- **WORK INSTRUCTIONS**
The line containing "destruct Hw as [_ _ Hs Hc]. split_and!." marks the end, so write out exactly every line from the top of the entries below through that one.

*** GIVEN DATA ***

(** Ending a line that may be ended. *)
Lemma insertCRLF_holds w d extra :
  holds_text w d -> qp_decode (extra ++ CRLF) = Some (if bool_decide (extra = []) then CRLF else []) ->
  safe_line (qp_line w ++ extra) ->
  holds_text (insertCRLF (QP (qp_out w) (qp_line w ++ extra) (qp_cr w))) (d ++ if bool_decide (extra = []) then CRLF else []).
Proof.
  intros [Hr (ls & Hls & Hs) _ _] He Hl. split; cbn [insertCRLF qp_out qp_line qp_cr].
  - rewrite app_nil_r, <- (app_assoc (qp_line w)), app_assoc. by apply qp_decode_app.
  - exists (ls ++ [qp_line w ++ extra]). rewrite lines_snoc, Hls. split; [done|]. apply Forall_app; auto.
  - done.
  - constructor.
Qed.

Lemma soft_holds w d : holds_text w d -> holds_text (insertSoftLineBreak w) d.
Proof.
  intros Hw. unfold insertSoftLineBreak. rewrite <- (app_nil_r d). apply (insertCRLF_holds w d [equals] Hw); [done|].
  destruct Hw as [_ _ Hs Hc]. split_and!.
  - rewrite len_app, len_one. lia.
  - apply Forall_app; split; [done|]. apply List.Forall_cons; [by right|constructor].
  - intros b. rewrite last_snoc. by intros [= <-].
Qed.

(** Adding a piece of text that fits. *)
Lemma extend_holds w d piece x cr :
  holds_text w d -> qp_decode piece = Some x -> len (qp_line w) + len piece <= lineMaxLen - 1 ->
  Forall line_char piece -> holds_text (QP (qp_out w) (qp_line w ++ piece) cr) (d ++ x).
Proof.
  intros [Hr Hl _ Hc] Hp Hlen Hpc. split; cbn [qp_out qp_line].
  - rewrite app_assoc. by apply qp_decode_app.
  - done.
  - by rewrite len_app.
  - by apply Forall_app.
Qed.

Lemma soft_line w : qp_line (insertSoftLineBreak w) = [].
Proof. done. Qed.

Lemma encode_holds w d b : holds_text w d -> holds_text (encode b w) (d ++ [b]).
Proof.
  intros Hw. unfold encode. apply extend_holds.
  - case_match; [by apply soft_holds|done].
  - rewrite <- (app_nil_r (hex_escape b)), qp_decode_escape. done.
  - change (len (hex_escape b)) with 3. destruct (Z.ltb_spec (lineMaxLen - 1 - len (qp_line w)) 3); [|lia].
    by rewrite soft_line.
  - apply hex_escape_chars.
Qed.

Lemma encode_last b w : list.last (qp_line (encode b w)) = Some (upperhex (byte_val b mod 16)).
Proof.
  unfold encode. cbn [qp_line]. unfold hex_escape.
  change [equals; ?x; ?y] with ([equals; x] ++ [y]). by rewrite app_assoc, last_snoc.
Qed.

Lemma hex_not_blank n : 0 <= n < 16 -> isWhitespace (upperhex n) = false.
Proof. intros Hn%upperhex_range. unfold isWhitespace. rewrite orb_false_iff, !Z.eqb_neq. lia. Qed.

Lemma checkLastByte_holds w d :
  holds_text w d ->
  holds_text (checkLastByte w) d /\ forall b, list.last (qp_line (checkLastByte w)) = Some b -> isWhitespace b = false.
Proof.
  intros Hw. unfold checkLastByte. destruct (list.last (qp_line w)) as [b|] eqn:E.
  2:{ split; [done|]. intros b. by rewrite E. }
  destruct (isWhitespace b) eqn:Hb.
  2:{ split; [done|]. intros b'. rewrite E. by intros [= <-]. }
  apply last_Some in E as [l E]. rewrite E, length_app, Nat.add_sub, take_app_length.
  destruct Hw as [Hr Hl Hs Hc]. rewrite E, app_assoc in Hr. apply qp_decode_blank in Hr as (x & Hx & ->); [|done].
  split.
  - apply encode_holds. split; cbn [qp_out qp_line]; [done|done| |].
    + rewrite E, len_app, len_one in Hs. lia.
    + rewrite E in Hc. by apply Forall_app in Hc as [? _].
  - intros b'. rewrite encode_last. intros [= <-]. apply hex_not_blank, hex_parts.
Qed.

Lemma hard_holds w d : holds_text w d -> holds_text (insertCRLF (checkLastByte w)) (d ++ CRLF).
Proof.
  intros [Hw Hlast]%checkLastByte_holds. destruct (checkLastByte w) as [out line cr] eqn:Ew.
  pose proof (insertCRLF_holds _ _ [] Hw) as H. cbn [qp_out qp_line qp_cr] in *. rewrite app_nil_r in H.
  apply H; [done|]. destruct Hw as [_ _ Hs Hc]. cbn in *. split_and!; [lia|done|done].
Qed.

Lemma simple_char b : simple b = true -> b <> LF -> b <> CR -> line_char b /\ b <> equals.
Proof.
  unfold simple, isWhitespace, line_char. intros Hs ??. rewrite !(bool_decide_eq_false_2 (b = _)) in Hs by done.
  assert (byte_val equals = 61) by done. boolify. split; [lia|intros ->; lia].
Qed.

Lemma plain_reads b : b <> equals -> qp_decode [b] = Some [b].
Proof. intros Hb. cbn. by rewrite bool_decide_eq_false_2. Qed.

Lemma encode_cr b w : qp_cr (encode b w) = false.
Proof. done. Qed.

Lemma checkLastByte_hard_cr w : qp_cr w = false -> qp_cr (insertCRLF (checkLastByte w)) = false.
Proof. unfold checkLastByte. intros H. repeat case_match; done. Qed.

(** One byte: what it adds to the text, and the flag it leaves. *)
Lemma write_step_holds w d b :
  holds_text w d ->
  exists x, holds_text (write_step w b) (d ++ x)
    /\ forall t, crlf_lines (qp_cr w) (b :: t) = x ++ crlf_lines (qp_cr (write_step w b)) t.
Proof.
  intros Hw. unfold write_step. destruct (simple b) eqn:Hb.
  2:{ exists [b]. split; [by apply encode_holds|]. intros t. cbn.
      rewrite !bool_decide_eq_false_2; [done|intros ->; done..]. }
  unfold write_byte. destruct (decide (b = CR)) as [->|Hcr].
  { cbn [bool_decide decide_rel]. exists CRLF. rewrite (bool_decide_eq_false_2 (CR = LF)), andb_false_r by done.
    rewrite (bool_decide_eq_true_2 (CR = CR)) by done. cbn [orb]. split; [|done].
    destruct (hard_holds w d Hw) as [Hr Hl Hs Hc]. by split. }
  destruct (decide (b = LF)) as [->|Hlf].
  { rewrite (bool_decide_eq_true_2 (LF = LF)), (bool_decide_eq_false_2 (LF = CR)) by done. cbn [orb].
    destruct (qp_cr w) eqn:Hf; cbn [andb].
    - exists []. rewrite app_nil_r. split; [|done]. destruct Hw. by split.
    - exists CRLF. split; [by apply hard_holds|]. intros t. by rewrite checkLastByte_hard_cr. }
  rewrite (bool_decide_eq_false_2 (b = LF)), (bool_decide_eq_false_2 (b = CR)) by done. cbn [orb].
  destruct (simple_char b Hb Hlf Hcr) as [Hch Hne]. exists [b]. split.
  - apply extend_holds; [by case_match; [apply soft_holds|]|by apply plain_reads| |by apply List.Forall_cons].
    rewrite len_one. destruct (Z.eqb_spec (len (qp_line w)) (lineMaxLen - 1)); [by rewrite soft_line|].
    destruct Hw. lia.
  - intros t. cbn. by rewrite !bool_decide_eq_false_2.
Qed.

Lemma Write_holds s w d :
  holds_text w d -> holds_text (Write s w) (d ++ crlf_lines (qp_cr w) s).
Proof.
  revert w d. induction s as [|b s IH]; intros w d Hw; [by rewrite app_nil_r|].
  destruct (write_step_holds w d b Hw) as (x & Hx & E). rewrite E, app_assoc. by apply IH.
Qed.

Lemma join_lines ls l : join (ls ++ [l]) CRLF = concat ((fun l => l ++ CRLF) <$> ls) ++ l.
Proof.
  induction ls as [|a ls IH]; [done|]. rewrite fmap_cons. cbn [concat]. rewrite <- !app_assoc, <- IH.
  cbn. destruct (ls ++ [l]) eqn:E; [|done]. by apply app_nil in E as [_ ?].
Qed.

(** The quoted-printable form of any text is made of safe lines, and reads back
    as the text with its line breaks as CRLF. *)
Lemma quoted_printable_correct s :
  exists ls, quoted_printable s = join ls CRLF /\ ls <> [] /\ Forall safe_line ls
    /\ qp_decode (quoted_printable s) = Some (crlf_lines false s).
Proof.
  assert (holds_text (QP [] [] false) []) as H0 by (split; [done|by exists []|done|constructor]).
  apply (Write_holds s) in H0. cbn [app qp_cr] in H0. apply checkLastByte_holds in H0 as [[Hr (ls & Hls & Hs) Hl Hc] Hlast].
  unfold quoted_printable, Close. exists (ls ++ [qp_line (checkLastByte (Write s (QP [] [] false)))]).
  split_and!; [by rewrite join_lines, Hls|by destruct ls| |done].
  apply Forall_app; split; [done|]. apply List.Forall_cons; [|constructor]. split_and!; [lia|done|done].
Qed.

(** ** Encoded words *)

Lemma hex_value_upperhex n : 0 <= n < 16 -> hex_value (upperhex n) = Some n.
Proof.
  intros Hn. unfold upperhex, hex_value, in_range.
  destruct (Z.ltb_spec n 10); rewrite byte_val_of by lia;
    repeat (case_match; boolify; try lia); f_equal; lia.
Qed.

Definition q_byte (b : ascii) : gostring :=
  if byte_val b =? 32 then ["_"%char] else if q_plain b then [b] else hex_escape b.
(* ===== verification/GoFlag.v ===== *)
(** * The Go standard library: flag and the general form of strconv.ParseInt

    A [FlagSet] with [ContinueOnError]: the first argument that is not a flag
    ends the flags, a flag takes what follows its equals sign or the next
    argument, and the first problem ends the parse.  What is printed to standard
    error on the way is left out. *)

From S2P Require Import Prelude Utf8 GoStrings Quote Mail.
Local Open Scope Z_scope.
Local Open Scope go_scope.

(** ** strconv.ParseInt(s, 0, 64) *)

Definition lower_letter (c : ascii) : ascii :=
  if in_range 65 90 (byte_val c) then byte_of (byte_val c + 32) else c.

Definition digit_value (c : ascii) : option Z :=
  let v := byte_val (lower_letter c) in
  if in_range 48 57 v then Some (v - 48) else if in_range 97 122 v then Some (v - 87) else None.

Inductive num_error := ErrSyntax | ErrRange.

Definition max_uint64 : Z := 18446744073709551615.

(** [0b], [0o], [0x] or a leading zero choose the base. *)
Definition number_base (s : gostring) : Z * gostring :=
  match s with
  | "0"%char :: c :: _ :: _ =>
      if decide (lower_letter c = "b"%char) then (2, drop 2 s)
      else if decide (lower_letter c = "o"%char) then (8, drop 2 s)
      else if decide (lower_letter c = "x"%char) then (16, drop 2 s)
      else (8, drop 1 s)
  | "0"%char :: rest => (8, rest)
  | _ => (10, s)
  end.

Fixpoint digits_in (base n : Z) (s : gostring) : num_error + Z :=
  match s with
  | [] => inr n
  | "_"%char :: s' => digits_in base n s'
  | c :: s' =>
      match digit_value c with
      | None => inl ErrSyntax
      | Some d =>
          if base <=? d then inl ErrSyntax
          else if max_uint64 <? n * base + d then inl ErrRange
          else digits_in base (n * base + d) s'
      end
  end.

(** What [underscoreOK] saw last. *)
Inductive seen := saw_nothing | saw_digit | saw_underscore | saw_other.

Fixpoint underscores (hex : bool) (last : seen) (s : gostring) : bool :=
  match s with
  | [] => match last with saw_underscore => false | _ => true end
  | c :: s' =>
      if is_digit c || (hex && in_range 97 102 (byte_val (lower_letter c))) then underscores hex saw_digit s'
      else if decide (c = "_"%char) then
        match last with saw_digit => underscores hex saw_underscore s' | _ => false end
      else match last with saw_underscore => false | _ => underscores hex saw_other s' end
  end.

Definition underscoreOK (s : gostring) : bool :=
  match s with
  | "0"%char :: c :: rest =>
      let c := lower_letter c in
      if decide (c ∈ ["b"%char; "o"%char; "x"%char])
      then underscores (bool_decide (c = "x"%char)) saw_digit rest
      else underscores false saw_nothing s
  | _ => underscores false saw_nothing s
  end.

Definition ParseUint0 (s : gostring) : num_error + Z :=
  if decide (s = []) then inl ErrSyntax
  else
    let '(base, body) := number_base s in
    match digits_in base 0 body with
    | inl e => inl e
    | inr n => if existsb (fun c => bool_decide (c = "_"%char)) s && negb (underscoreOK s)
               then inl ErrSyntax else inr n
    end.

Definition ParseInt0 (s : gostring) : num_error + Z :=
  let '(neg, body) :=
    match s with
    | "-"%char :: s' => (true, s')
    | "+"%char :: s' => (false, s')
    | _ => (false, s)
    end in
  match ParseUint0 body with
  | inl e => inl e
  | inr n =>
      if neg then if - min_int64 <? n then inl ErrRange else inr (- n)
      else if max_int64 <? n then inl ErrRange else inr n
  end.

(** ** flag.FlagSet *)

Definition ErrHelp : error := errors_New (str "flag: help requested").

(** [Set] of a flag's value: what it stores, or what was wrong with it. *)
Definition set_string (value : gostring) : result gostring := Ok value.

Definition set_int (value : gostring) : result Z :=
  match ParseInt0 value with
  | inr n => Ok n
  | inl ErrSyntax => Err (errors_New (str "parse error"))
  | inl ErrRange => Err (errors_New (str "value out of range"))
  end.

(** One flag of a set that collects its values in an [A]. *)
Record flag A := Flag { fl_name : gostring; fl_set : gostring -> A -> result A }.
Arguments Flag {A} fl_name fl_set.
Arguments fl_name {A} f.
Arguments fl_set {A} f.

Section FlagSet.
Context `{UnicodeTables} {A : Type} (formal : list (flag A)).

Definition lookup_flag (name : gostring) : option (flag A) :=
  List.find (fun f => bool_decide (fl_name f = name)) formal.

(** The name and the value after an equals sign that is not its first byte. *)
Definition split_equals (name : gostring) : gostring * option gostring :=
  match name with
  | [] => ([], None)
  | c :: rest =>
      match cut rest [ "="%char ] with
      | Some (before, value) => (c :: before, Some value)
      | None => (name, None)
      end
  end.

(** Whether the argument is a flag: its name and inline value, the end of the
    flags, or bad syntax. *)
Inductive argument := NoFlag | Terminator | BadSyntax | Named (name : gostring) (value : option gostring).

Definition classify (s : gostring) : argument :=
  match s with
  | "-"%char :: rest =>
      if decide (rest = []) then NoFlag
      else if decide (rest = ["-"%char]) then Terminator
      else
        let name := trim_prefix ["-"%char] rest in
        match name with
        | [] => BadSyntax
        | c :: _ => if decide (c = "-"%char \/ c = "="%char) then BadSyntax
                    else let '(n, v) := split_equals name in Named n v
        end
  | _ => NoFlag
  end.

Definition store_value (f : flag A) (name value : gostring) (a : A) : result A :=
  match fl_set f value a with
  | Ok a => Ok a
  | Err e => Err (errors_New (str "invalid value " ++ quote value ++ str " for flag -" ++ name ++ str ": " ++ err_text e))
  end.

Fixpoint Parse (args : list gostring) (a : A) : result A :=
  match args with
  | [] => Ok a
  | s :: rest =>
      match classify s with
      | NoFlag | Terminator => Ok a
      | BadSyntax => Err (errors_New (str "bad flag syntax: " ++ s))
      | Named name inline =>
          match lookup_flag name with
          | None =>
              if decide (name = str "help" \/ name = str "h") then Err ErrHelp
              else Err (errors_New (str "flag provided but not defined: -" ++ name))
          | Some f =>
              match inline, rest with
              | Some value, _ =>
                  match store_value f name value a with Ok a => Parse rest a | Err e => Err e end
              | None, value :: rest =>
                  match store_value f name value a with Ok a => Parse rest a | Err e => Err e end
              | None, [] => Err (errors_New (str "flag needs an argument: -" ++ name))
              end
          end
      end
  end.

(** Defaults stay when there are no flags. *)
Lemma Parse_nil a : Parse [] a = Ok a.
Proof. done. Qed.

End FlagSet.

Example base_prefixes :
  ParseInt0 <$> (str <$> ["90"; "0x1F"; "-0b101"; "017"; "1_000"; "0"]%string)
  = [inr 90; inr 31; inr (-5); inr 15; inr 1000; inr 0].
Proof. vm_compute. reflexivity. Qed.

Example bad_numbers :
  ParseInt0 <$> (str <$> [""; "9x"; "08"; "1__0"; "9223372036854775808"; "_1"]%string)
  = [inl ErrSyntax; inl ErrSyntax; inl ErrSyntax; inl ErrSyntax; inl ErrRange; inl ErrSyntax].
Proof. vm_compute. reflexivity. Qed.
(* ===== verification/Reading.v ===== *)
(** * Programs that only read

    A program is [read_only] when none of its statements changes the tables,
    whatever their answers; a run of one among quiet surroundings leaves the
    database as it is.  Used by the files that separate a handler's checks from
    its effect. *)

From S2P Require Import Prelude Schema Program StoreRecipients.
Local Open Scope Z_scope.
Local Open Scope go_scope.

Definition reads {A} (q : statement A) : Prop := forall env db a db', q env db = Ok (a, db') -> db' = db.

Definition reads_only {X : Set} (op : effect X) : Prop :=
  match op with
  | Stmt q => reads q
  | Transact _ _ => False
  | _ => True
  end.

Fixpoint read_only {A} (p : prog A) : Prop :=
  match p with
  | Ret _ => True
  | Do op k => reads_only op /\ forall x, read_only (k x)
  end.

Create HintDb reading.

Lemma read_only_bind {A B} (p : prog A) (f : A -> prog B) :
  read_only p -> (forall a, read_only (f a)) -> read_only (bind p f).
Proof.
  intros Hp Hf. induction p as [a|X op k IH]; cbn in *; [done|].
  destruct Hp as [Ho Hk]. split; [done|]. intros x. apply IH, Hk.
Qed.

Lemma reads_query {A} (f : stmt_env -> DB -> A) : reads (query f).
Proof. by intros env db a db' [= _ <-]. Qed.

Lemma reads_ensure `{Postgres} {A} b v (q : statement A) :
  reads q -> reads (fun env db => ensure b v (q env db)).
Proof. intros Hq env db a db' [_ E]%ensure_Ok. by eapply Hq. Qed.

Lemma read_only_exec {A : Set} prefix (q : statement A) : reads q -> read_only (exec_wrapped prefix q).
Proof. by split. Qed.

Lemma read_only_now : read_only (perform Now).
Proof. done. Qed.

Lemma read_only_entropy : read_only (perform Entropy).
Proof. done. Qed.

#[export] Hint Resolve reads_query reads_ensure read_only_exec read_only_now read_only_entropy : reading.

Lemma talks_read_only {A} (p : prog A) : talks p -> read_only p.
Proof.
  induction p as [a|X op k IH]; cbn; [done|]. intros [Ho Hk]. split; [by destruct op|eauto].
Qed.

#[export] Hint Resolve talks_read_only : reading.

(** One reading effect among quiet surroundings: the tables stay, time passes. *)
Lemma sem_reads {X : Set} (op : effect X) e w :
  reads_only op -> quiet e -> w_db (sem op e w).2 = w_db w /\ w_clock w <= w_clock (sem op e w).2.
Proof.
  intros Hop Hq. specialize (Hq (w_db w)). unfold sem. destruct op; cbn in *; try done;
    try (rewrite Hq; split; [done|lia]);
    [|match goal with |- context [slept ?e ?d] => pose proof (slept_nonneg e d) end; rewrite Hq; split; [done|lia]].
  unfold sem_stmt. destruct (e_fault e); cbn; try (rewrite Hq; split; [done|lia]);
    (destruct (q _ _) as [[a db']|] eqn:E; cbn; [|rewrite Hq; split; [done|lia]]);
    apply Hop in E; cbn in E; rewrite E, Hq; (split; [done|lia]).
Qed.

(** A quiet run of a reading program. *)
Lemma read_only_run {A} (p : prog A) script w :
  read_only p -> Forall quiet script ->
  exists a script' w', run p script w = (a, (script', w'))
    /\ w_db w' = w_db w /\ Forall quiet script' /\ w_clock w <= w_clock w'.
Proof.
  revert script w. induction p as [a|X op k IH]; intros script w Hp Hq.
  { exists a, script, w. split_and!; (done || lia). }
  destruct Hp as [Hop Hk]. cbn [run]. apply quiet_pop in Hq as [Hq1 Hq2].
  destruct (pop script) as [e script']; cbn [fst snd] in *.
  destruct (sem_reads op e w Hop Hq1) as [Hdb Hc].
  destruct (sem op e w) as [x w'] eqn:E; cbn in *.
  destruct (IH x script' w' (Hk x) Hq2) as (a & s2 & w2 & -> & H1 & H2 & H3).
  exists a, s2, w2. split_and!; [done|congruence|done|lia].
Qed.

Lemma read_only_then {A B} (p : prog A) (f : A -> prog B) script w :
  read_only p -> Forall quiet script ->
  exists a script' w', run p script w = (a, (script', w'))
    /\ w_db w' = w_db w /\ Forall quiet script' /\ w_clock w <= w_clock w'
    /\ run (bind p f) script w = run (f a) script' w'.
Proof.
  intros Hp Hq. destruct (read_only_run p script w Hp Hq) as (a & s' & w' & E & ? & ? & ?).
  exists a, s', w'. rewrite run_bind, E. done.
Qed.

(** Runs the reading program at the head of a sequence. *)
Ltac read_step a Hrun :=
  match goal with
  | Hq : Forall quiet ?script |- context [run (bind ?p ?f) ?script ?w] =>
      let script' := fresh "script" in let w' := fresh "w" in
      let Hdb := fresh "Hdb" in let Hq' := fresh "Hq" in let Hc := fresh "Hc" in let E := fresh "E" in
      destruct (read_only_then p f script w ltac:(eauto with reading) Hq)
        as (a & script' & w' & Hrun & Hdb & Hq' & Hc & E);
      rewrite E; clear E
  end.

(** Every answer a program can give. *)
Fixpoint returns {A} (P : A -> Prop) (p : prog A) : Prop :=
  match p with
  | Ret a => P a
  | Do op k => forall x, returns P (k x)
  end.

Lemma returns_bind {A B} (P : B -> Prop) (p : prog A) (f : A -> prog B) :
  (forall a, returns P (f a)) -> returns P (bind p f).
Proof. intros Hf. induction p as [a|X op k IH]; cbn; eauto. Qed.

Lemma returns_run {A} (P : A -> Prop) (p : prog A) script w :
  returns P p -> P (result_of (run p script w)).
Proof.
  revert script w. induction p as [a|X op k IH]; intros script w Hp; [done|].
  unfold result_of in *. cbn [run]. destruct (pop script) as [e script'], (sem op e w) as [x w']. by apply IH.
Qed.

Lemma returns_and_then {A B} (P : result B -> Prop) (Q : A -> Prop) (p : prog (result A)) (k : A -> prog (result B)) :
  returns (fun r => forall a, r = Ok a -> Q a) p -> (forall a, Q a -> returns P (k a)) ->
  (forall e, P (Err e)) -> returns P (and_then p k).
Proof.
  intros Hp Hk He. unfold and_then. induction p as [r|X op f IH]; cbn in *; [|by intros x; apply IH].
  destruct r as [a|e]; [by apply Hk, Hp|by apply He].
Qed.

Lemma returns_any {A} (p : prog A) : returns (fun _ => True) p.
Proof. induction p; cbn; eauto. Qed.

Lemma returns_weaken {A} (P Q : A -> Prop) (p : prog A) : (forall a, P a -> Q a) -> returns P p -> returns Q p.
Proof. intros Hw. induction p; cbn; eauto. Qed.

*** End of GIVEN DATA ***

- **EXERCISE RESULT**
(** Ending a line that may be ended. *)
Lemma insertCRLF_holds w d extra :
  holds_text w d -> qp_decode (extra ++ CRLF) = Some (if bool_decide (extra = []) then CRLF else []) ->
  safe_line (qp_line w ++ extra) ->
  holds_text (insertCRLF (QP (qp_out w) (qp_line w ++ extra) (qp_cr w))) (d ++ if bool_decide (extra = []) then CRLF else []).
Proof.
  intros [Hr (ls & Hls & Hs) _ _] He Hl. split; cbn [insertCRLF qp_out qp_line qp_cr].
  - rewrite app_nil_r, <- (app_assoc (qp_line w)), app_assoc. by apply qp_decode_app.
  - exists (ls ++ [qp_line w ++ extra]). rewrite lines_snoc, Hls. split; [done|]. apply Forall_app; auto.
  - done.
  - constructor.
Qed.

Lemma soft_holds w d : holds_text w d -> holds_text (insertSoftLineBreak w) d.
Proof.
  intros Hw. unfold insertSoftLineBreak. rewrite <- (app_nil_r d). apply (insertCRLF_holds w d [equals] Hw); [done|].
  destruct Hw as [_ _ Hs Hc]. split_and!.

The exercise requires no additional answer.